I do what I love to do, so I wouldn't ever think of retiring to be honest.


----------



## George (Apr 3, 2009)

I haven't seen this suggested yet, so I'll throw it in as a possibility. If your employer is willing to go for it, why not ask to reduce your hours and work part-time? If you like the job that'd let you keep doing it, but give you an opportunity to transition into other pursuits.

My employer has something called "pre-retirement transition leave" that allows somebody to drop down to 60% of full-time (which could be 3 days per week, or 5 days/week with shorter hours, or some other arrangement), for up to two years prior to full retirement.

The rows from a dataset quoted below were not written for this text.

(** C10.  The record goes to the path made of the [PWD] environment variable
    and the data-file name ([job.data] when none was given); the [--pwd]
    option plays no part in it.  With [PWD] unset, [run] never completes and
    writes no file; in particular, once [sbatch] has run, it dies with the
    [TypeError] of [os.path.join(None, ...)]: the job is submitted and no
    record exists. *)
Theorem record_path_from_PWD_variable (w : World) (a : RunArgs) :
  let name := if String.eqb (datafile a) "" then job a ++ ".data"
              else datafile a in
  let submitted :=
    [TempFile (tmp_name w) (slurm_script w a); Spawn ["sbatch"; tmp_name w]] in
  (forall d out err,
     getenv w "PWD" = Some d ->
     isfile w (logfile' a) = false ->
     sbatch w (slurm_script w a) = Some (out, err) ->
     openable w (abspath w (path_join d name)) = true ->
     run w a
     = (Done,
        write_file w (path_join d name)
          (record_text w (slurm_script w a) out err),
        (submitted
           ++ [WriteFile (path_join d name)
                 (record_text w (slurm_script w a) out err)])%list))
  /\ (forall d p t,
        getenv w "PWD" = Some d ->
        In (WriteFile p t) (events_of (run w a)) -> p = path_join d name)
  /\ (getenv w "PWD" = None ->
      world_of (run w a) = w
      /\ outcome_of (run w a) <> Done
      /\ forall out err,
           isfile w (logfile' a) = false ->
           sbatch w (slurm_script w a) = Some (out, err) ->
           run w a = (Raised TypeError, w, submitted)).
Proof.
  intros name submitted. subst name submitted.
  change (if String.eqb (datafile a) "" then job a ++ ".data" else datafile a)
    with (datafile' a).
  split; [|split].
  - intros d out err Hd Hl Hs Ho.
    rewrite (run_submitted w a out err Hl Hs). cbn zeta. rewrite Hd.
    now rewrite Ho.
  - intros d p t Hd Hin. exact (run_write_path w a d p t Hd Hin).
  - intros Hn. destruct (run_without_PWD w a Hn) as [Hw Ho].
    split; [exact Hw|]. split; [exact Ho|].
    intros out err Hl Hs.
    rewrite (run_submitted w a out err Hl Hs). cbn zeta. now rewrite Hn.
Qed.

Lemma record_path_from_PWD_variable_witness :
  run (Sample.set_env Sample.world (delete "PWD" (env Sample.world)))
      Sample.args_scratch
  = (Raised TypeError,
     Sample.set_env Sample.world (delete "PWD" (env Sample.world)),
     [ TempFile "/tmp/tmpabc"
         (slurm_script
            (Sample.set_env Sample.world (delete "PWD" (env Sample.world)))
            Sample.args_scratch);
       Spawn ["sbatch"; "/tmp/tmpabc"] ]).
Proof.
  refine (proj2 (proj2 (proj2 (proj2 (record_path_from_PWD_variable
            (Sample.set_env Sample.world (delete "PWD" (env Sample.world)))
            Sample.args_scratch)) _))
            ("Submitted batch job 12345" ++ nl) "" _ _).
  - vm_compute. reflexivity.
  - vm_compute. reflexivity.
  - reflexivity.
Defined.

(** With [PWD=/home/u] and [--pwd /scratch/u] the record lands under
    [/home/u]. *)
Example record_ignores_pwd_option :
  exists text,
    events_of (run Sample.world Sample.args_scratch)
    = [ TempFile "/tmp/tmpabc" (slurm_script Sample.world Sample.args_scratch);
        Spawn ["sbatch"; "/tmp/tmpabc"];
        WriteFile "/home/u/default.data" text ].
Proof. eexists. vm_compute. reflexivity. Qed.

(** ** [run]: which file the log-file test looks at *)

Section CheckedPath.

Lemma isfile_set_files (w : World) (fs : gmap string string) (p : string) :
  files w !! abspath w p = fs !! abspath w p ->
  isfile (set_files w fs) p = isfile w p.
Proof.
  intros H. unfold isfile. destruct (String.eqb p ""); [reflexivity|].
  change (abspath (set_files w fs) p) with (abspath w p).
  change (files (set_files w fs)) with fs. now rewrite H.
Qed.

End CheckedPath.

(** C9, as stated: in the root directory with [--pwd ""], the option differs
    from the working directory and yet the tested file and the output file
    are both [/default.log]. *)
Lemma check_reaches_output_file_at_root :
  ~ check_misses_output_file Sample.world_at_root Sample.args_empty_pwd.
Proof.
  unfold check_misses_output_file. intros H. apply H.
  - vm_compute. discriminate.
  - vm_compute. reflexivity.
Qed.

(** There the existence of the output file decides the verdict. *)
Example verdict_at_root :
  rejected (run Sample.world_at_root Sample.args_empty_pwd) = true
  /\ rejected (run (set_files Sample.world_at_root
                      (delete "/default.log" (files Sample.world_at_root)))
                   Sample.args_empty_pwd) = false.
Proof. split; vm_compute; reflexivity. Qed.

(** The same happens from [/home/u] with [--pwd .]: the output path
    [./default.log] names the tested file. *)
Example check_reaches_output_file_with_dot_pwd :
  str (of_opt (pwd Sample.args_dot_pwd)) <> cwd Sample.world
  /\ output_path Sample.args_dot_pwd = "./default.log"
  /\ output_file Sample.world Sample.args_dot_pwd
     = checked_path Sample.world Sample.args_dot_pwd.
Proof. split; [|split]; vm_compute; [discriminate | reflexivity..]. Qed.

(** C9, amended.  The existence test looks at the file the log-file name
    names from the working directory and at nothing else: [run] is rejected
    exactly when that file exists, whatever [--pwd] is.  Whenever the output
    path [{pwd}/{logfile}] names another file than the tested one, the test
    does not examine the file the job will write: creating or removing a
    file there leaves the verdict unchanged. *)
Theorem logfile_check_ignores_pwd (w : World) (a : RunArgs) :
  output_file w a <> checked_path w a ->
  (rejected (run w a) = true <-> is_Some (files w !! checked_path w a))
  /\ (forall p, rejected (run w (with_pwd a p)) = rejected (run w a))
  /\ (forall text,
        rejected (run (set_files w (<[output_file w a := text]> (files w))) a)
        = rejected (run w a))
  /\ rejected (run (set_files w (delete (output_file w a) (files w))) a)
     = rejected (run w a).
Proof.
  intros Hne. split; [|split; [|split]].
  - rewrite rejected_run. unfold checked_path. split.
    + unfold isfile. destruct (String.eqb (logfile' a) ""); [discriminate|].
      apply bool_decide_eq_true.
    + apply isfile_true, logfile'_nonempty.
  - intros p. rewrite !rejected_run. reflexivity.
  - intros text. rewrite !rejected_run. apply isfile_set_files.
    symmetry. apply lookup_insert_ne. exact Hne.
  - rewrite !rejected_run. apply isfile_set_files.
    symmetry. apply lookup_delete_ne. exact Hne.
Qed.

Lemma logfile_check_ignores_pwd_witness :
  (rejected (run Sample.world Sample.args_scratch) = true
   <-> is_Some (files Sample.world
                  !! checked_path Sample.world Sample.args_scratch))
  /\ (forall p,
        rejected (run Sample.world (with_pwd Sample.args_scratch p))
        = rejected (run Sample.world Sample.args_scratch))
  /\ (forall text,
        rejected (run (set_files Sample.world
                         (<[output_file Sample.world Sample.args_scratch := text]>
                            (files Sample.world)))
                      Sample.args_scratch)
        = rejected (run Sample.world Sample.args_scratch))
  /\ rejected (run (set_files Sample.world
                      (delete (output_file Sample.world Sample.args_scratch)
                         (files Sample.world)))
                   Sample.args_scratch)
     = rejected (run Sample.world Sample.args_scratch).
Proof.
  apply (logfile_check_ignores_pwd Sample.world Sample.args_scratch).
  vm_compute. discriminate.
Defined.

(** With [--pwd /scratch/u] from [/home/u], the job writes
    [/scratch/u/default.log] while the test looked at
    [/home/u/default.log]. *)
Example paths_with_scratch_pwd :
  output_file Sample.world Sample.args_scratch = "/scratch/u/default.log"
  /\ checked_path Sample.world Sample.args_scratch = "/home/u/default.log".
Proof. split; vm_compute; reflexivity. Qed.

(** ** [run]: the job id in the record *)

(** *** The pattern on the [repr] of the captured bytes *)

Section ReprSearch.

Ltac each_ascii c :=
  destruct c as [[] [] [] [] [] [] [] []]; vm_compute; try reflexivity;
  try discriminate.

Ltac each_quote q :=
  let H := fresh in
  intros H; apply orb_prop in H as [H|H]; apply Ascii.eqb_eq in H; subst q.

(** A character of the pattern is written as itself. *)
Lemma repr_byte_marker (q c : ascii) :
  is_quote q = true -> marker_char c = true -> repr_byte q c = String c "".
Proof. each_quote q; each_ascii c. Qed.

(** Any other character is written starting with a character that is not
    of the pattern, and without a capital S. *)
Lemma repr_byte_other (q c : ascii) :
  is_quote q = true -> marker_char c = false ->
  match repr_byte q c with
  | String d _ => marker_char d = false
  | "" => False
  end /\ mem_char "S" (repr_byte q c) = false.
Proof. each_quote q; each_ascii c; intros _; split; reflexivity. Qed.

Lemma marker_char_quote (q : ascii) :
  is_quote q = true -> marker_char q = false.
Proof. each_quote q; reflexivity. Qed.

Lemma marker_char_eqb (c d : ascii) :
  marker_char c = true -> marker_char d = false -> Ascii.eqb c d = false.
Proof.
  intros Hc Hd. destruct (Ascii.eqb_spec c d) as [->|]; [|reflexivity].
  rewrite Hc in Hd. discriminate.
Qed.

Lemma marker_char_digit (c : ascii) : is_digit c = true -> marker_char c = true.
Proof. intros H. unfold marker_char. now rewrite H. Qed.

If your employer has something similar, or is willing to offer something similar, it might be worth asking for.


----------



## jamiechese (Jul 13, 2010)

I am not sure what kind of hobbies you have but have you ever considered saving up for a sailboat (you go powerboat I will find you!). Yes, boating does cost a bit of money but the question you have to ask yourself would you like to sail around the world on a boat and explore neat little places you would never see on a cruise ship or while staying in a hotel. I can tell you from personal experience that sailing is an amazing thing to do and an be quite adventoursome at times. 

My father owns a 40 foot catalina and its his hobby, thats what he loves doing in his spare time. I think when my brother and I are finally out of the house my parents plan on either buying a new boat down in Florida or bringing the boat down with them. THey would then sail for large chunks of time around Florida area, go to lots of neat places....eat lots of awesome food and best of all if you go to small islands and the like many of the people are really quite nice.

I would like to say though owning a boat CAN be exspenive depending on how you approach it. Although if you kept working at had that 18k/year in savings/investing then you could probably be able to afford a decent sized boat (depending on what you buy) within 5 - 8 years... which would allow you to pay at minimum 50 - 70% of the boat off. 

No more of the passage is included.